Visitenkarte für Heiligen Vater

Patrick Sonderegger wird am 31. Januar seinem Wohnort den Rücken kehren und als erster Eggersrieter den Dienst bei der Schweizergarde im Vatikan antreten. Damit geht für ihn ein Traum in Erfüllung.

Gisela Tobler
Drucken
Teilen
Patrick Sonderegger freut sich auf die «Lebensschule» im Vatikan. (Bild: Hanspeter Schiess)

Patrick Sonderegger freut sich auf die «Lebensschule» im Vatikan. (Bild: Hanspeter Schiess)

EGGERSRIET. Schon als 13-Jähriger spürte er den Wunsch, dereinst im Vatikan den Papst zu beschützen. Patrick Sonderegger erinnert sich genau. Im Oktober 2005, Papst Benedikt XVI. war frisch im Amt, nahm er mit seiner Familie an einer Pilgerfahrt nach Rom teil. «Als Höhepunkt durfte ich beim Gottesdienst in der Kapelle der Schweizergarde ministrieren. Ich war sehr beeindruckt und fasste den Entschluss: <Ich will auch einmal in die Schweizergarde.>»

Vor vier Jahren konkretisierte sich der Gedanke, als Patrick Sonderegger im Vatikan bei der Vereidigung der neuen Rekruten dabei sein durfte, die alljährlich am 6. Mai im Innenhof des Apostolischen Palastes stattfindet. Das Ambiente, das bei diesem feierlichen Anlass herrschte, habe ihn unglaublich fasziniert.

Mit Leib und Seele Katholik

Seither ist viel passiert. Im Juli 2012 hat Patrick Sonderegger die Lehre als Schreiner abgeschlossen. Anschliessend ging er in die Rekrutenschule, wo es ihm so gut gefiel, dass er eigentlich gerne weitergemacht hätte. «Aber noch lieber wollte ich zur Schweizergarde.» Deshalb reichte er gleich zu Beginn der RS das Bewerbungsdossier ein, dem er auch ein Empfehlungsschreiben des Pfarrers von Eggersriet, Laszlo Szücsi, beigelegt hatte.

Was im Vatikan auf ihn zukommen wird, weiss er ohnehin längst: «Seit Jahren informiere ich mich über alles, was mit der Schweizergarde zu tun hat, habe Bücher gelesen, Filme geschaut und im Internet recherchiert.» Nein, da gebe es absolut nichts, was ihm missfallen würde.

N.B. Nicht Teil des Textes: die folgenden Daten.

(** Modelled from the spec: the type [solution] is declared outside
    [ilp.go], which reads its fields [x] and [err].  A solution is an
    assignment vector, its objective value and an optional failure. *)
Module solution.
Record t `{Float64} : Type := mk {
  x : list float64;
  z : float64;
  err : option error
}.

(** The zero value of the struct ([var val solution]). *)
Definition zero `{Float64} : t := {| x := []; z := float64_zero; err := None |}.
End solution.

Module milpSolution.
Record t `{Float64} : Type := mk {
  solution : solution.t
}.

(** The composite literal [milpSolution{}]. *)
Definition zero `{Float64} : t := {| solution := solution.zero |}.
End milpSolution.

(** ** toInitialSubProblem *)

Definition toInitialSubProblem `{Float64} (p : milpProblem.t) : subProblem.t :=
  {| subProblem.id := 0;
     subProblem.c := milpProblem.c p;
     subProblem.A := milpProblem.A p;
     subProblem.b := milpProblem.b p;
     subProblem.G := milpProblem.G p;
     subProblem.h := milpProblem.h p;
     subProblem.integralityConstraints := milpProblem.integralityConstraints p;
     subProblem.bnbConstraints := [] |}.

(** ** Effects

    [solve] runs the search and then asks the context whether it has
    fired, and it can panic.  A computation takes the state of the world
    (the clock, the scheduler, the context) and gives an outcome and the
    world after it; a panic keeps the world it happened in. *)
Inductive outcome (A : Type) : Type :=
| Return (a : A)
| Panic (msg : string).
Arguments Panic {A} msg.

Definition M (W A : Type) : Type := W -> outcome A * W.

Definition ret {W A : Type} (a : A) : M W A := fun w => (Return a, w).

Definition panic {W A : Type} (msg : string) : M W A := fun w => (Panic msg, w).

Definition bind {W A B : Type} (m : M W A) (k : A -> M W B) : M W B :=
  fun w =>
    match m w with
    | (Return a, w') => k a w'
    | (Panic msg, w') => (Panic msg, w')
    end.

Definition read {W A : Type} (f : W -> A) : M W A := fun w => (Return (f w), w).

Declare Scope go_scope.
Delimit Scope go_scope with go.
Notation "x <- m ;; k" := (bind m (fun x => k))
  (at level 100, m at next level, right associativity) : go_scope.

(** Pointers: [None] is nil.  Reading through a nil pointer panics. *)
Definition is_nil {A : Type} (p : option A) : bool :=
  match p with
  | None => true
  | Some _ => false
  end.

Definition deref {W A : Type} (p : option A) : M W A :=
  match p with
  | Some a => ret a
  | None => panic "invalid memory address or nil pointer dereference"
  end.

(** ** What solve calls

    [newEnumerationTree], [startSearch] and [feasibleForIP] are functions of
    the package defined outside [ilp.go]; [ctx.Err] belongs to the caller's
    context.  The search runs workers, takes time and may itself panic, so
    it is a computation over the world; [ctx.Err] reads the world.
    [newEnumerationTree], [ctx.Err] and [feasibleForIP] are taken to return
    normally and to leave the world as it is: a run in which one of them
    panics (a nil context, say) is outside this model, and nothing below
    speaks about such a run. *)
Record Collaborators `{Float64} : Type := {
  World : Type;
  Ctx : Type;
  bnbMiddleware : Type;
  enumerationTree : Type;
  newEnumerationTree : subProblem.t -> bnbMiddleware -> enumerationTree;
  startSearch : enumerationTree -> Ctx -> Z -> M World (option solution.t);
  ctx_Err : Ctx -> World -> option error;
  feasibleForIP : list bool -> list float64 -> bool
}.

(** ** solve *)

Definition usage_workers : string :=
  "number of workers may not be lower than zero".

Definition usage_length : string :=
  "integrality constraints vector is not same length as vector c".

Definition solve `{Float64} (E : Collaborators) (p : milpProblem.t)
    (ctx : Ctx E) (workers : Z) (instrumentation : bnbMiddleware E)
  : M (World E) (milpSolution.t * option error) :=
  (if workers <=? 0 then panic usage_workers else
   if negb (Nat.eqb (List.length (milpProblem.integralityConstraints p))
                    (List.length (milpProblem.c p)))
   then panic usage_length else
   let initialRelaxation := toInitialSubProblem p in
   let enumTree := newEnumerationTree E initialRelaxation instrumentation in
   incumbent <- startSearch E enumTree ctx workers ;;
   timedOut <- read (ctx_Err E ctx) ;;
   match timedOut with
   | Some cause =>
       val <- (if negb (is_nil incumbent) then deref incumbent
               else ret solution.zero) ;;
       ret ({| milpSolution.solution := val |}, Some cause)
   | None =>
       if is_nil incumbent
       then ret (milpSolution.zero, Some NO_INTEGER_FEASIBLE_SOLUTION) else
       inc <- deref incumbent ;;
       match solution.err inc with
       | Some e => ret (milpSolution.zero, Some e)
       | None =>
           inc <- deref incumbent ;;
           if negb (feasibleForIP E (milpProblem.integralityConstraints p)
                                  (solution.x inc))
           then ret (milpSolution.zero, Some NO_INTEGER_FEASIBLE_SOLUTION) else
           val <- deref incumbent ;;
           ret ({| milpSolution.solution := val |}, None)
       end
   end)%go.

(** ** The search, from the specification

    The enumeration tree is not part of [ilp.go].  To run [solve] on
    concrete problems, and to say what it reports when the root relaxation
    is infeasible, this part models the search as the specification
    describes it, over rational numbers, with the relaxation solver and the
    branching heuristic as arguments.  The workers' interleaving is not
    modelled: nodes are evaluated one at a time, in queue order. *)

#[export] Instance rational_float64 : Float64 :=
  {| float64 := Q; float64_zero := 0%Q |}.

(** Modelled from the spec: [feasibleForIP], defined outside [ilp.go].
    "Integer-feasible means every flagged variable's value is within
    numerical tolerance of an integer." *)
Definition nearInteger (tol v : Q) : bool :=
  Qle_bool (Qabs (v - inject_Z (Qfloor (v + (1 # 2))))) tol.

Fixpoint feasibleForIP_spec (tol : Q) (flags : list bool) (xs : list Q) : bool :=
  match flags, xs with
  | flag :: flags', v :: xs' =>
      implb flag (nearInteger tol v) && feasibleForIP_spec tol flags' xs'
  | _, _ => true
  end.

(** Modelled from the spec: the continuous LP handed to the relaxation
    solver (objective vector, equality matrix and vector, inequality matrix
    and vector). *)
Record LP : Type := {
  objective : list Q;
  eqMatrix : option Dense;
  eqVector : list Q;
  ineqMatrix : list (list Q);
  ineqVector : list Q
}.

Fixpoint unitRow (n i : nat) (one : Q) : list Q :=
  match n with
  | O => []
  | S n' =>
      match i with
      | O => one :: repeat 0%Q n'
      | S i' => 0%Q :: unitRow n' i' one
      end
  end.

Definition boundRow (n : nat) (k : bnbConstraint) : list Q :=
  match dir k with
  | LE => unitRow n (branchedVariable k) 1%Q
  | GE => unitRow n (branchedVariable k) (- (1))%Q
  end.

Definition boundRhs (k : bnbConstraint) : Q :=
  match dir k with
  | LE => threshold k
  | GE => (- threshold k)%Q
  end.

(** Modelled from the spec: [toRelaxation], defined outside [ilp.go].  It
    "assembles the full continuous LP (original constraints + all
    accumulated bound constraints)", dropping the integrality flags. *)
Definition toRelaxation (sp : subProblem.t) : LP :=
  let n := List.length (subProblem.c sp) in
  {| objective := subProblem.c sp;
     eqMatrix := subProblem.A sp;
     eqVector := subProblem.b sp;
     ineqMatrix :=
       match subProblem.G sp with Some rows => rows | None => [] end
       ++ map (boundRow n) (subProblem.bnbConstraints sp);
     ineqVector := subProblem.h sp ++ map boundRhs (subProblem.bnbConstraints sp) |}.

(** Modelled from the spec: [deriveChild], defined outside [ilp.go].  It
    "appends the constraint to the existing bound-constraint sequence and
    returns a new subproblem with a fresh identifier". *)
Definition deriveChild (sp : subProblem.t) (fresh : Z) (k : bnbConstraint)
  : subProblem.t :=
  {| subProblem.id := fresh;
     subProblem.c := subProblem.c sp;
     subProblem.A := subProblem.A sp;
     subProblem.b := subProblem.b sp;
     subProblem.G := subProblem.G sp;
     subProblem.h := subProblem.h sp;
     subProblem.integralityConstraints := subProblem.integralityConstraints sp;
     subProblem.bnbConstraints := subProblem.bnbConstraints sp ++ [k] |}.

(** What evaluating one node leads to. *)
Inductive nodeResult : Type :=
| Pruned (d : bnbDecision)
| Fatal (failed : solution.t)
| Candidate (s : solution.t)
| Branched (left right : subProblem.t).

Definition dominated (incumbent : option solution.t) (relaxed : solution.t) : bool :=
  match incumbent with
  | Some inc => Qle_bool (solution.z inc) (solution.z relaxed)
  | None => false
  end.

Auch die farbenfrohe Uniform nicht. «Ich bin mit Leib und Seele Katholik und stehe bedingungslos hinter allem, was von einem künftigen Schweizergardisten verlangt wird», bekräftigt Patrick Sonderegger. Und der Tag, an dem er seine persönliche Uniform erhalte, werde ein ganz besonderer sein. Mit der erfolgreich absolvierten Rekrutenschule erfüllt der Eggersrieter nun sämtliche Punkte des Anforderungsprofils. Dazu gehören auch einwandfreier Leumund und abgeschlossene Ausbildung sowie die Tatsache, praktizierender Katholik zu sein, was er mit seiner zwölfjährigen Tätigkeit als Ministrant hinlänglich unter Beweis gestellt hat. Auch der regelmässige Besuch der Sonntagsmesse im Kreise seiner Familie bereitet ihm bis heute Freude. «Bei den Vorstellungsgesprächen wird man auf Herz und Nieren geprüft, ob zum Beispiel auch der Charakter passt», erzählt Patrick Sonderegger weiter. Das könne er gut nachvollziehen, «denn als Schweizergardist werde ich mit meinem Auftritt sozusagen eine Visitenkarte für den Heiligen Vater darstellen».

Eine Lebensschule

Der Gedanke, am Montag, 6. Mai 2013, nun selbst als Schweizergardist vereidigt zu werden, erfüllt den jungen Mann, der am 19. Januar seinen 21. Geburtstag feierte, mit grosser Freude. «Ja, ich werde schwören, Papst Benedikt und seinen Nachfolgern treu, redlich und ehrenhaft zu dienen und gegebenenfalls mein Leben für sie hinzugeben», sagt Patrick Sonderegger. Wobei er natürlich schon hoffe, dass Letzteres nicht notwendig sein werde. «Meine Zeit im Vatikan betrachte ich als Lebensschule, in der man nicht nur vielseitig ausgebildet wird, sondern auch Kameradschaft und Aufrichtigkeit pflegt.»

Wie lange er in Rom bleiben wird, weiss Patrick Sonderegger noch nicht: «Fürs erste verpflichtet man sich für 25 Monate, dann sehen wir weiter.» Und worauf er auch noch ein bisschen stolz ist: «Ich bin der erste Eggersrieter, der in der Schweizergarde dient.»